Au moment où nous soulignons les 100 ans qu’aurait eus René Lévesque cette année, il n’est pas exagéré de dire qu’il a incarné le Québec comme peu d’hommes l’avaient fait avant lui. Car, ce Québec, il ne l’incarnait pas que dans ses idées, mais aussi et peut-être surtout dans sa chair.

Face à l’aristocrate arrogant et désinvolte que fut toujours Trudeau, cet homme petit, chauve et presque chétif personnifiait la réserve et l’humilité des gagne-petit jusque dans sa façon de bouger et de parler. Jusque dans sa gestuelle, il était ce Québec humilié qui s’éveillait soudain et qui, devant nos yeux, prenait confiance en lui-même. Triturant la langue, multipliant les circonvolutions et les incises, il n’était pas capable d’exprimer une idée sans y insuffler une petite part de doute dans laquelle chacun de nous se reconnaissait. Là où de Gaulle aurait dit que la France était grande de toute éternité, il dira que « nous sommes quelque chose comme un grand peuple ». Pour prononcer ces mots qui laisseraient indifférentes la plupart des grandes nations de ce monde, il fallait sentir le Québec jusque dans ses tripes.

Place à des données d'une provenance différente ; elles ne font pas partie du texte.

Lemma NoDup_map_injective {A B} (f : A -> B) (l : list A) x y :
  List.NoDup (map f l) -> In x l -> In y l -> f x = f y -> x = y.
Proof.
  induction l as [| a l IH]; intros Hnd Hx Hy E; [contradiction |].
  cbn [map] in Hnd. apply List.NoDup_cons_iff in Hnd as [Hnotin Hnd].
  destruct Hx as [-> | Hx], Hy as [-> | Hy]; auto.
  - exfalso. apply Hnotin. rewrite E. apply in_map, Hy.
  - exfalso. apply Hnotin. rewrite <- E. apply in_map, Hx.
Qed.

Section WithHost.
Variable LocalTZA : Z -> bool -> Z.
Variable toLocaleMonthUTC : option Z -> string.

(** The loop over the readings records the joined records, one after the
    other. *)
Lemma readings_joined prices readings : forall acc,
  fold_left (processReading LocalTZA toLocaleMonthUTC prices) readings acc
  = fold_left (fun a e => recordEntry LocalTZA toLocaleMonthUTC e a)
      (omap (joinReading LocalTZA prices) readings) acc.
Proof.
  induction readings as [| r l IH]; intros acc; [reflexivity |].
  cbn [fold_left omap list_omap]. rewrite IH. unfold processReading.
  destruct (joinReading LocalTZA prices r); reflexivity.
Qed.

Lemma accumulate_joined responses pricesArray :
  accumulate LocalTZA toLocaleMonthUTC responses pricesArray
  = fold_left (fun a e => recordEntry LocalTZA toLocaleMonthUTC e a)
      (joinedRecords LocalTZA responses pricesArray) emptyAcc.
Proof.
  unfold accumulate, joinedRecords. rewrite accumulate_flat. apply readings_joined.
Qed.

Lemma joinReading_no_prices reading : joinReading LocalTZA ∅ reading = None.
Proof.
  unfold joinReading.
  destruct (v reading) as [| | | x |]; try reflexivity.
  destruct (JSNumber.isNaN x); [reflexivity |].
  destruct (t reading) as [| | | | ts]; try reflexivity.
  destruct (String.eqb ts ""); [reflexivity |].
  destruct (readingKey LocalTZA ts); [| reflexivity].
  rewrite lookup_empty. reflexivity.
Qed.

Lemma joinedRecords_no_prices responses : joinedRecords LocalTZA responses [] = [].
Proof.
  unfold joinedRecords. cbn [buildPriceMap fold_left].
  induction (selectedReadings responses) as [| r l IH]; [reflexivity |].
  cbn [omap list_omap]. rewrite joinReading_no_prices. exact IH.
Qed.

(** Every month of the map has a member among the records. *)
Lemma keys_have_members (l : list CombinedData) : forall acc,
  (forall k, In k (map fst (monthlyDataMap acc)) ->
     exists e, In e (combinedData acc) /\ monthKeyOf LocalTZA toLocaleMonthUTC e = k) ->
  let acc' := fold_left (fun a e => recordEntry LocalTZA toLocaleMonthUTC e a) l acc in
  forall k, In k (map fst (monthlyDataMap acc')) ->
    exists e, In e (combinedData acc') /\ monthKeyOf LocalTZA toLocaleMonthUTC e = k.
Proof.
  induction l as [| e l IH]; intros acc Hacc; [exact Hacc |].
  cbn [fold_left]. apply IH. clear IH.
  intros k. unfold recordEntry. cbn [combinedData monthlyDataMap].
  rewrite keys_mapUpdate.
  destruct (mapGet (monthKeyOf LocalTZA toLocaleMonthUTC e) (monthlyDataMap acc)) eqn:G.
  - intros Hk. destruct (Hacc k Hk) as (e' & He' & Ek).
    exists e'. split; [apply in_or_app; left; exact He' | exact Ek].
  - unfold mapSet. rewrite G, map_app. cbn [map fst]. intros Hk.
    apply in_app_or in Hk as [Hk | [<- | []]].
    + destruct (Hacc k Hk) as (e' & He' & Ek).
      exists e'. split; [apply in_or_app; left; exact He' | exact Ek].
    + exists e. split; [apply in_or_app; right; left; reflexivity | reflexivity].
Qed.

Lemma accumulate_keys responses pricesArray k :
  In k (map fst (monthlyDataMap (accumulate LocalTZA toLocaleMonthUTC responses pricesArray)))
  <-> exists e,
        In e (combinedData (accumulate LocalTZA toLocaleMonthUTC responses pricesArray))
        /\ monthKeyOf LocalTZA toLocaleMonthUTC e = k.
Proof.
  split.
  - rewrite accumulate_joined. apply keys_have_members. intros k' [].
  - intros (e & He & <-). apply (inv_keys _ _ _ (accumulate_inv _ _ responses pricesArray)), He.
Qed.

Lemma same_instant_same_timestamp a b :
  canonicalNotAfter LocalTZA a b -> canonicalNotAfter LocalTZA b a ->
  timestamp a = timestamp b.
Proof.
  intros ((ta & Ea & Ia) & (tb & Eb & Ib) & (ta' & tb' & Ia' & Ib' & Hle))
         (_ & _ & (tb'' & ta'' & Ib'' & Ia'' & Hge)).
  rewrite Ea, Eb. f_equal.
  assert (ta' = ta) by congruence. assert (tb' = tb) by congruence.
  assert (ta'' = ta) by congruence. assert (tb'' = tb) by congruence. lia.
Qed.

End WithHost.
End JoinFacts.

(** X7.  The output is made from the joined records and nothing else: two
    runs whose selected readings yield the same joined records, in the same
    order, produce the same hourly and monthly data.  A reading that is
    skipped (a value that is not a number, an unusable timestamp, an hour
    without a price) therefore leaves no trace in the output. *)
Theorem X7_skipped_readings_leave_no_trace (LocalTZA : Z -> bool -> Z)
    (toLocaleMonthUTC : option Z -> string) (now : Z)
    (responses responses' : list MeterReadingResponse)
    (pricesArray pricesArray' : list PriceData) :
  Ledger.joinedRecords LocalTZA responses pricesArray
  = Ledger.joinedRecords LocalTZA responses' pricesArray' ->
  DataProcessor.reconcile LocalTZA toLocaleMonthUTC now responses pricesArray
  = DataProcessor.reconcile LocalTZA toLocaleMonthUTC now responses' pricesArray'.
Proof.
  intros E. unfold DataProcessor.reconcile.
  rewrite !JoinFacts.accumulate_joined, E. reflexivity.
Qed.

Cette proximité avec le peuple, c’est aussi ce qu’on appelle l’instinct politique. C’est sous cet éclairage qu’il faut examiner la polémique qui continue d’entourer, 40 ans plus tard, cette époque où, après le référendum perdu de 1980, Lévesque proposa le « beau risque », provoquant aussitôt une série de démissions chez ses ministres.

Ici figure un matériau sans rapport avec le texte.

Lemma wp_for_each {A} (I : S -> Prop) (f : A -> ST S unit) (l : list A) Q s :
  I s ->
  (forall x s', x ∈ l -> I s' -> wp (f x) (fun _ => I) s') ->
  (forall s', I s' -> Q tt s') ->
  wp (for_each f l) Q s.
Proof.
  revert s. induction l as [|x l IH]; intros s Hs Hf HQ; simpl.
  - by apply wp_ret, HQ.
  - apply wp_bind. eapply wp_mono; [|apply Hf; [left|done]].
    intros [] s' Hs'. apply IH; [done| |done].
    intros y s'' Hy. apply Hf. by right.
Qed.

Lemma wp_fold_st {A B} (I : B -> S -> Prop) (f : B -> A -> ST S B) (l : list A) b Q s :
  I b s ->
  (forall b' x s', x ∈ l -> I b' s' -> wp (f b' x) I s') ->
  (forall b' s', I b' s' -> Q b' s') ->
  wp (fold_st f b l) Q s.
Proof.
  revert b s. induction l as [|x l IH]; intros b s Hs Hf HQ; simpl.
  - by apply wp_ret, HQ.
  - apply wp_bind. eapply wp_mono; [|apply Hf; [left|done]].
    intros b' s' Hs'. apply IH; [done| |done].
    intros b'' y s'' Hy. apply Hf. by right.
Qed.

Lemma exec_bind {A B} (m : ST S A) (f : A -> ST S B) s : exec (m ≫= f) s = exec (f (eval m s)) (exec m s).
Proof. unfold exec, eval, mbind, ST_bind. by destruct (m s). Qed.

(** When nothing is known of the computation. *)
Lemma wp_any {A} (m : ST S A) (Q : A -> S -> Prop) s : (forall a s', Q a s') -> wp m Q s.
Proof. unfold wp. auto. Qed.

Lemma wp_exec {A} (m : ST S A) (P : S -> Prop) s : wp m (fun _ => P) s -> P (exec m s).
Proof. done. Qed.

End wp_rules.

Lemma reachable_invariant {S} (init : S -> Prop) (step : S -> S -> Prop) (I : S -> Prop) :
  (forall s, init s -> I s) ->
  (forall s s', I s -> step s s' -> I s') ->
  forall s, reachable init step s -> I s.
Proof. intros Hi Hs s. induction 1; eauto. Qed.

Lemma reachable_rtc {S} (init : S -> Prop) step (s s' : S) : reachable init step s -> rtc step s s' -> reachable init step s'.
Proof. intros Hs Hr. induction Hr as [|s1 s2 s3 H12 _ IH]; [done|]. apply IH. by eapply reach_step. Qed.

Lemma result_bind_ok {A B} (r : result A) (f : A -> result B) b :
  result_bind r f = Ok b <-> exists a, r = Ok a /\ f a = Ok b.
Proof. destruct r; simpl; naive_solver. Qed.

Create HintDb resman.

Create Rewrite HintDb resman.

#[export] Hint Resolve wrap_i64_range wrap_u64_range : resman.

#[export] Hint Rewrite @result_bind_ok : resman.

(** [wp_step] applies the rule of the head construct; [wp_steps] repeats it.
    Loops are left to the user, who supplies the invariant. *)
Ltac wp_step :=
  match goal with
  | |- wp (mret _) _ _ => apply wp_ret
  | |- wp (_ ≫= _) _ _ => apply wp_bind
  | |- wp (modify _) _ _ => apply wp_modify
  | |- wp (gets _) _ _ => apply wp_gets
  | |- wp get _ _ => apply wp_get
  | |- wp (when _ _) _ _ => apply wp_when; intros ?
  | |- wp (if ?b then _ else _) _ _ => destruct b eqn:?
  | |- wp (match ?x with _ => _ end) _ _ => destruct x eqn:?
  end; cbn beta.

Comme le respect absolu de la souveraineté du peuple poussa de Gaulle à démissionner le soir même du 27 avril 1969 après la perte d’un référendum, le même respect poussa Lévesque à accepter sans sourciller le verdict du référendum de 1980. Contrairement à la longue paralysie qui suivit celui de 1995, Lévesque remit immédiatement et presque miraculeusement le Québec en marche. Car, après le « beau risque », Robert Bourassa dut reprendre le flambeau jusqu’à l’accord du lac Meech et son reniement final. Sans cela, il n’y aurait jamais eu de référendum en 1995. C’est donc aussi à celui qui avait dit « à la prochaine » que les souverainistes doivent cette presque victoire. Même mort et malgré leur séparation déchirante, c’est un peu René Lévesque qui passa le témoin à Parizeau.

« Ce n’est pas en tirant sur les fleurs qu’on les fait pousser plus vite », avait-il déclaré au magazine Le Point en 1984. C’est ce même attachement au peuple qui l’amenait à se méfier comme de la peste des idéologues de gauche. Laisser penser que Lévesque serait « woke » aujourd’hui, c’est oublier son allergie congénitale aux idéologies et à toutes les chapelles. C’est oublier que ce social-démocrate dans l’âme préféra fonder le Parti québécois avec l’ancien créditiste Gilles Grégoire du Ralliement national plutôt qu’avec le flamboyant Pierre Bourgault du RIN, dont il se méfia toujours.

Tout cela pour dire qu’il sera toujours vain d’opposer le nationalisme à la souveraineté. D’ailleurs, l’un ne saurait survivre sans l’autre. Qu’est-ce que la souveraineté sans le nationalisme, sinon un simple mot d’ordre vidé de sa substance ? Une fleur à la boutonnière. Qu’est-ce que le nationalisme sans horizon souverainiste, sinon un provincialisme qui refuse l’appel du large et se condamne à terme à cette « médiocrité » qu’a si bien décrite l’historien Maurice Séguin.

Dans son dernier livre sur de Gaulle (Le sursaut), le journaliste Franz-Olivier Giesbert raconte combien il fallut de détours et même de mensonges à de Gaulle pour arriver à ce qu’il avait toujours voulu faire : donner son indépendance à l’Algérie. « Ce qu’il faut de folie à l’accomplissement d’un grand destin, et ce qu’il y faut en même temps de soumission au réel », écrivait Mauriac à propos de Malraux et de Gaulle. Des qualités rarement réunies en un seul homme, mais que Lévesque maniait comme personne.